**Data shown**
(** X9.  [lr1_stack_mac_cmd_ans_cut] keeps the longest run of whole answers that
    fits: when every answer met in the buffer has a positive size, the size
    it returns is at most [max_allowed_size], it is the end of an answer,
    and either it reaches the smaller of the input size and the allowed
    size, or the next answer would cross the allowed size.  The loop ends by
    itself: more fuel gives the same result. *)
Theorem cmd_ans_cut_fits {R P : Type} (rl : smtc_real_ops R P)
  (nwk_ans : list Z) (nwk_ans_size_in max_allowed_size : Z) :
  0 <= nwk_ans_size_in <= 255 -> 0 <= max_allowed_size <= 255 ->
  (forall q, ans_boundary (lr1mac_cmd_mac_ans_size rl) nwk_ans q ->
             0 <= q < MIN nwk_ans_size_in max_allowed_size ->
             1 <= lr1mac_cmd_mac_ans_size rl (buf_get nwk_ans q)) ->
  let r := lr1_stack_mac_cmd_ans_cut rl nwk_ans nwk_ans_size_in
             max_allowed_size in
  0 <= r <= max_allowed_size
  /\ ans_boundary (lr1mac_cmd_mac_ans_size rl) nwk_ans r
  /\ (r < MIN nwk_ans_size_in max_allowed_size ->
      max_allowed_size < r + lr1mac_cmd_mac_ans_size rl (buf_get nwk_ans r))
  /\ forall fuel, (256 <= fuel)%nat ->
       u8 (cmd_ans_cut_loop rl fuel nwk_ans nwk_ans_size_in max_allowed_size
             0 0) = r.
Proof.
  intros Hin Hmax Hpos. cbv zeta. unfold lr1_stack_mac_cmd_ans_cut.
  pose proof (MIN_le_r nwk_ans_size_in max_allowed_size) as Hm.
  destruct (cmd_ans_cut_loop_spec rl nwk_ans nwk_ans_size_in max_allowed_size
              256 Hpos 0 (ans_boundary_0 _ _) ltac:(lia) ltac:(lia))
    as (I1 & I2 & I3 & I4).
  rewrite u8_small by lia.
  split; [lia |]. split; [exact I2 |]. split; [exact I3 |].
  intros fuel Hf. rewrite (I4 fuel Hf). apply u8_small. lia.
Qed.

Lemma ref_cmd_mac_ans_size_nonneg (c : Z) : 0 <= Ref.cmd_mac_ans_size c.
Proof.
  unfold Ref.cmd_mac_ans_size.
  repeat match goal with
         | |- context [if ?b then _ else _] => destruct b
         end; vm_compute; discriminate.
Qed.

(** The answers DevStatusAns, LinkADRAns, DutyCycleAns, NewChannelAns (8
    bytes) cut to 7 bytes: the NewChannelAns would end at 8, and 6 bytes are
    kept. *)
Lemma cmd_ans_cut_fits_witness :
  let nwk_ans := [6; 254; 0; 3; 7; 4; 7; 3] ++ Ref.zeros 247 in
  0 <= 8 <= 255 /\ 0 <= 7 <= 255
  /\ (forall q,
        ans_boundary (lr1mac_cmd_mac_ans_size Ref.region) nwk_ans q ->
        0 <= q < MIN 8 7 ->
        1 <= lr1mac_cmd_mac_ans_size Ref.region (buf_get nwk_ans q))
  /\ lr1_stack_mac_cmd_ans_cut Ref.region nwk_ans 8 7 = 6.
Proof.
  cbv zeta.
  set (nwk_ans := [6; 254; 0; 3; 7; 4; 7; 3] ++ Ref.zeros 247).
  assert (Hb : forall q,
             ans_boundary (lr1mac_cmd_mac_ans_size Ref.region) nwk_ans q ->
             q = 0 \/ q = 3 \/ q = 5 \/ q = 6 \/ 8 <= q).
  { intros q Hq. induction Hq as [| p Hp IH]; [left; reflexivity |].
    destruct IH as [-> | [-> | [-> | [-> | IH]]]].
    - right; left; reflexivity.
    - right; right; left; reflexivity.
    - right; right; right; left; reflexivity.
    - right; right; right; right. vm_compute. discriminate.
    - right; right; right; right.
      pose proof (ref_cmd_mac_ans_size_nonneg (buf_get nwk_ans p)) as Hn.
      change (lr1mac_cmd_mac_ans_size Ref.region) with Ref.cmd_mac_ans_size.
      lia. }
  assert (Hpos : forall q,
             ans_boundary (lr1mac_cmd_mac_ans_size Ref.region) nwk_ans q ->
             0 <= q < MIN 8 7 ->
             1 <= lr1mac_cmd_mac_ans_size Ref.region (buf_get nwk_ans q)).
  { intros q Hq Hr. change (MIN 8 7) with 7 in Hr.
    destruct (Hb q Hq) as [-> | [-> | [-> | [-> | Hge]]]];
      try (vm_compute; discriminate); lia. }
  split; [lia |]. split; [lia |]. split; [exact Hpos |].
  destruct (cmd_ans_cut_fits Ref.region nwk_ans 8 7 ltac:(lia) ltac:(lia) Hpos)
    as (_ & _ & _ & F).
  rewrite <- (F 256%nat (le_n _)). vm_compute. reflexivity.
Defined.


(** * Decoding a downlink *)

(** The window either accepts with a new counter or rejects and leaves the
    counter. *)
Lemma fcnt_dwn_accept_cases (r s : Z) :
  (exists c, fcnt_dwn_accept r s = (OKLORAWAN, c))
  \/ fcnt_dwn_accept r s = (ERRORLORAWAN, s).
Proof.
  unfold fcnt_dwn_accept. cbv zeta.
  repeat match goal with
         | |- context [if ?b then _ else _] => destruct b
         end; try (left; eexists; reflexivity); right; reflexivity.
Qed.

Lemma status_sum_ok (a b c : Z) :
  (a = OKLORAWAN \/ a = ERRORLORAWAN) ->
  (b = OKLORAWAN \/ b = ERRORLORAWAN) ->
  (c = OKLORAWAN \/ c = ERRORLORAWAN) ->
  (OKLORAWAN + a + b + c =? OKLORAWAN) = true ->
  a = OKLORAWAN /\ b = OKLORAWAN /\ c = OKLORAWAN.
Proof. unfold OKLORAWAN, ERRORLORAWAN. intros. lia. Qed.

(** X10.  A data frame that is rejected before the MIC is checked leaves the
    session as it was: a frame shorter than 12 bytes, a frame with an uplink
    message type, a frame for another DevAddr, or a frame whose counter is
    outside the window, makes [lr1_stack_mac_rx_frame_decode] return
    [NO_MORE_VALID_RX_PACKET] with the received bytes, their size, the
    DevAddr, the network key, FCntDown and both ADR counters unchanged. *)
Theorem rx_frame_decode_rejects {R P : Type} (cr : crypto_ops)
  (m : lr1_stack_mac_t R P) :
  Z.shiftr (buf_get (rx_payload m) 0) 5 <> JOIN_ACCEPT ->
  rx_payload_size m < MIN_LORAWAN_PAYLOAD_SIZE
  \/ is_uplink_mtype (Z.shiftr (buf_get (rx_payload m) 0) 5) = true
  \/ u32 (le32_read (rx_payload m) 1) <> dev_addr m
  \/ fst (fcnt_dwn_accept
            (u16 (buf_get (rx_payload m) 6
                  + Z.shiftl (buf_get (rx_payload m) 7) 8))
            (fcnt_dwn m)) <> OKLORAWAN ->
  let r := lr1_stack_mac_rx_frame_decode cr m in
  fst r = NO_MORE_VALID_RX_PACKET /\ rx_view (snd r) = rx_view m.
Proof.
  intros Hja Hrej. cbv zeta.
  unfold lr1_stack_mac_rx_frame_decode.
  assert (Hchk : rx_payload_size_check m
                 = if rx_payload_size m <? MIN_LORAWAN_PAYLOAD_SIZE
                   then ERRORLORAWAN else OKLORAWAN) by reflexivity.
  set (chk := rx_payload_size_check m) in *.
  destruct (rx_mhdr_extract_spec m) as (S1 & T1 & V1).
  destruct (rx_mhdr_extract m) as [st1 m1]. cbn [fst snd] in S1, T1, V1.
  pose proof V1 as V1'.
  apply rx_view_inv in V1. destruct V1 as (P1 & N1 & A1 & K1 & F1 & C1 & D1).
  cbv beta iota zeta.
  assert (Hj : (rx_mtype m1 =? JOIN_ACCEPT) = false)
    by (rewrite T1; apply Z.eqb_neq; exact Hja).
  rewrite Hj.
  destruct (rx_fhdr_extract_spec m1 (dev_addr m1)) as (S2 & T2 & V2).
  destruct (rx_fhdr_extract m1 (dev_addr m1)) as [[st2 r2] m2].
  cbn [fst snd] in S2, T2, V2.
  pose proof V2 as V2'.
  apply rx_view_inv in V2. destruct V2 as (P2 & N2 & A2 & K2 & F2 & C2 & D2).
  rewrite P1, A1 in S2. rewrite P1 in T2.
  cbv beta iota zeta.
  destruct (OKLORAWAN + chk + st1 + st2 =? OKLORAWAN) eqn:Est.
  - assert (H3 : chk = OKLORAWAN /\ st1 = OKLORAWAN /\ st2 = OKLORAWAN).
    { apply status_sum_ok; [| | | exact Est].
      - rewrite Hchk. destruct (rx_payload_size m <? _); [right | left]; reflexivity.
      - rewrite S1. destruct (is_uplink_mtype _); [right | left]; reflexivity.
      - rewrite S2.
        destruct (u32 (le32_read (rx_payload m) 1) =? dev_addr m);
          [left | right]; reflexivity. }
    destruct H3 as (H31 & H32 & H33).
    destruct Hrej as [Hr | [Hr | [Hr | Hr]]].
    + exfalso. rewrite Hchk in H31.
      destruct (rx_payload_size m <? MIN_LORAWAN_PAYLOAD_SIZE) eqn:E;
        [discriminate | lia].
    + exfalso. rewrite S1, Hr in H32. discriminate.
    + exfalso. rewrite S2 in H33.
      destruct (u32 (le32_read (rx_payload m) 1) =? dev_addr m) eqn:E;
        [apply Z.eqb_eq in E; contradiction | discriminate].
    + rewrite F2, F1, T2.
      destruct (fcnt_dwn_accept_cases
                  (u16 (buf_get (rx_payload m) 6
                        + Z.shiftl (buf_get (rx_payload m) 7) 8))
                  (fcnt_dwn m)) as [[c Ec] | Ec].
      * rewrite Ec in Hr. cbn [fst] in Hr. contradiction.
      * rewrite Ec. cbv beta iota.
        change (ERRORLORAWAN =? OKLORAWAN) with false. cbv beta iota.
        cbn [fst snd]. split; [reflexivity |].
        rewrite <- V1', <- V2'. unfold rx_view. mac_simpl.
        rewrite F2, F1. reflexivity.
  - cbv beta iota. repeat (rewrite Est; cbv beta iota). cbn [fst snd].
    split; [reflexivity |]. rewrite <- V1', <- V2'. reflexivity.
Qed.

**Work to be completed**
Please go through the listing and return each line that has "Lemma" in it.

**Result for this task**
Lemma ref_cmd_mac_ans_size_nonneg (c : Z) : 0 <= Ref.cmd_mac_ans_size c.
Lemma cmd_ans_cut_fits_witness :
Lemma fcnt_dwn_accept_cases (r s : Z) :
Lemma status_sum_ok (a b c : Z) :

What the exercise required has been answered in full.